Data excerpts
+++
Lemma parse_words_lookup words ns i :
  parse_words words = Some ns ->
  length ns = length words /\ ns !! i = words !! i ≫= from_hex u64_max.
Proof.
  revert ns i; induction words as [|w words IH]; intros ns i; simpl; [by intros [= <-]|].
  destruct (_ || _); [done|]. destruct (from_hex u64_max w) as [n|] eqn:Hn; [|done].
  destruct (parse_words words) as [ms|] eqn:Hp; [|done]. intros [= <-]. simpl.
  destruct (IH ms (pred i) eq_refl) as [Hl Hi]. split; [by rewrite Hl|].
  destruct i as [|i]; simpl; [by rewrite Hn|]. apply (IH ms i eq_refl).
Qed.

Lemma readers_agree content keys bit :
  parse_bitmap content = Some keys -> 0 <= bit ->
  words_have (split_whitespace content) bit = bitmap_has keys bit.
Proof.
  intros (_ & _ & Hp)%parse_bitmap_spec Hb.
  set (words := split_whitespace content) in *.
  destruct (parse_words_lookup _ _ 0 Hp) as [Hl _]. rewrite length_reverse in Hl.
  unfold words_have, bitmap_has, BITS_PER_WORD. set (o := Z.to_nat (bit / 64)).
  destruct (Nat.ltb_spec (length words) (o + 1)) as [Hlt|Hge].
  - rewrite lookup_ge_None_2 by lia. done.
  - destruct (parse_words_lookup _ _ (length words - (o + 1)) Hp) as [_ Hi].
    rewrite <- Hi, reverse_lookup by lia.
    replace (length keys - S (length words - (o + 1)))%nat with o by lia.
    by destruct (keys !! o).
Qed.

(** The two readers of kernel bitmaps agree: on a well-formed bitmap the
    reader of [/proc] sees exactly the bits the sysfs classifier sees, and both
    see the bits of the number the words spell. So whatever the [/proc] rule
    calls a gamepad, the classifier does not call a known non-gamepad. *)
Theorem bitmap_readers_agree content keys :
  parse_bitmap content = Some keys ->
  (forall bit, 0 <= bit ->
     words_have (split_whitespace content) bit = bitmap_has keys bit /\
     bitmap_has keys bit = Z.testbit (words_value keys) bit) /\
  (words_are_gamepad (split_whitespace content) = true -> has_gamepad_key keys = true).
Proof.
  intros Hp. pose proof (parse_bitmap_spec _ _ Hp) as (Hu & _). split.
  - intros bit Hb. split; [by apply readers_agree|by apply bitmap_has_testbit].
  - unfold words_are_gamepad. rewrite !(readers_agree content keys) by (done || lia).
    intros Hg. unfold has_gamepad_key, GAMEPAD_KEY_RANGES. cbn [existsb].
    apply orb_true_iff. left. apply existsb_exists.
    apply orb_true_iff in Hg as [Hg|Hg]; [exists 304|exists 288];
      (split; [apply list_elem_of_In, elem_of_seqZ; lia|by rewrite Hg]).
Qed.

Lemma bitmap_values_In words bit :
  bit ∈ bitmap_values words <-> 0 <= bit <= u16_max /\ words_have words bit = true.
Proof.
  unfold bitmap_values. rewrite !elem_of_keep, elem_of_seqZ, Z.leb_le. split; [naive_solver lia|].
  intros [Hb Hw]. split; [|lia]. split; [|done]. split; [lia|].
  unfold words_have in Hw. destruct (Nat.ltb_spec (length words) (Z.to_nat (bit / 64) + 1)); [done|].
  pose proof (Z.div_mod bit 64 ltac:(lia)). pose proof (Z.mod_pos_bound bit 64 ltac:(lia)).
  pose proof (Z.div_pos bit 64). lia.
Qed.

(** What the parser makes of a block of [/proc/bus/input/devices]: the device
    has a name, its node is an event node under the input root, its keys are the
    set bits of the KEY bitmap, and it is a gamepad exactly when they contain
    [BTN_SOUTH] or [BTN_TRIGGER]. *)
Theorem parse_block_sound rdev root block d :
  parse_proc_block rdev root block = Some d ->
  dd_name d <> EmptyString /\
  (exists node, dd_path d = path_join root node /\ is_event_node node = true) /\
  (class d = ClassGamepad <-> 304 ∈ cap_keys (capabilities d) \/ 288 ∈ cap_keys (capabilities d)) /\
  Forall in_u16 (cap_keys (capabilities d)).
Proof.
  unfold parse_proc_block. intros (name & Hname & Hd)%bind_Some.
  apply bind_Some in Hd as (handlers & _ & Hd). apply bind_Some in Hd as (node & Hnode & Hd).
  injection Hd as <-. cbn [dd_name dd_path class capabilities cap_keys]. split_and!.
  - unfold non_empty_value in Hname. apply bind_Some in Hname as (v & _ & Hv).
    destruct (str_is_empty v) eqn:He; [done|]. injection Hv as <-. by intros ->.
  - exists node. apply find_Some in Hnode as [_ Hn]. done.
  - destruct (block_bitmap block "KEY") as [words|]; simpl.
    + rewrite !bitmap_values_In. unfold words_are_gamepad, u16_max.
      destruct (words_have words 304) eqn:H1, (words_have words 288) eqn:H2; simpl;
        split; try done; try (intros _; (left; split; [lia|done]) || (right; split; [lia|done]));
        intros [[_ ?]|[_ ?]]; done.
    + split; [done|]. intros [H1|H1]; by apply not_elem_of_nil in H1.
  - destruct (block_bitmap block "KEY") as [words|]; simpl; [|done].
    apply Forall_forall. intros bit Hb%bitmap_values_In. unfold in_u16, u16_max in *. lia.
Qed.

(** ** Concrete devices *)

Definition demo_block : string :=
"I: Bus=0003 Vendor=045e Product=028e Version=0001
N: Name=Microsoft X-Box 360 pad
P: Phys=
S: Sysfs=/devices/virtual/input/input12
U: Uniq=
H: Handlers=event12 js0
B: EV=20000b
B: KEY=f 0 0 0 0 0 0 7cdb000000000000 0 0 0 0
B: ABS=3003f".

Definition demo_device : DeviceDescriptor :=
  MkDescriptor "/dev/input/event12" XB360_TARGET_NAME None None
    (Some "/devices/virtual/input/input12") XB360_INPUT_ID inputplumber_xb360 ClassGamepad (Some 3340).

Lemma demo_block_parses : parse_proc_block (fun _ => Some 3340) "/dev/input" demo_block = Some demo_device.
Proof. vm_compute. reflexivity. Qed.

Lemma parse_block_sound_witness : class demo_device = ClassGamepad /\ 304 ∈ cap_keys (capabilities demo_device).
Proof.
  destruct (parse_block_sound (fun _ => Some 3340) "/dev/input" demo_block demo_device) as (_ & _ & Hc & _).
  - vm_compute. reflexivity.
  - assert (Hin : 304 ∈ cap_keys (capabilities demo_device)) by decide_vm.
    split; [apply Hc; left; exact Hin|exact Hin].
Defined.

Lemma bitmap_readers_agree_witness :
  exists keys, parse_bitmap "f 0 0 0 0 0 0 7cdb000000000000 0 0 0 0" = Some keys /\
    has_gamepad_key keys = true.
Proof.
  exists (default [] (parse_bitmap "f 0 0 0 0 0 0 7cdb000000000000 0 0 0 0")).
  split; [vm_compute; reflexivity|].
  refine (proj2 (bitmap_readers_agree "f 0 0 0 0 0 0 7cdb000000000000 0 0 0 0" _ _) _);
    vm_compute; reflexivity.
Defined.

Definition demo_raw : RawDevice :=
  MkRaw (Some XB360_TARGET_NAME) None None XB360_INPUT_ID (Some XB360_KEYS) (Some XB360_ABSOLUTE_AXES)
    true (Ok 3340) (Ok ()) (Ok [304]) (Ok [(0, 20000); (16, 0)]) (Ok ()).

Definition demo_open (path : string) : result string RawDevice := Ok demo_raw.
Definition demo_sysfs (number : Z) : option string := Some "/devices/virtual/input/input12".

Lemma open_capture_sound_witness :
  exists opened, open_capture demo_open demo_sysfs demo_device = Ok opened /\
    oc_initial opened = demo_pad /\ is_validated_inputplumber_xb360 (oc_descriptor opened) = true.
Proof.
  exists (MkOpened demo_device demo_pad). split; [vm_compute; reflexivity|]. split; [reflexivity|].
  refine (proj1 (open_capture_sound demo_open demo_sysfs demo_device (MkOpened demo_device demo_pad) _)).
  vm_compute. reflexivity.
Defined.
+++
TASK: Work out how many lines in the records hold the word "unfold", and answer with that number alone.

ANSWER: 9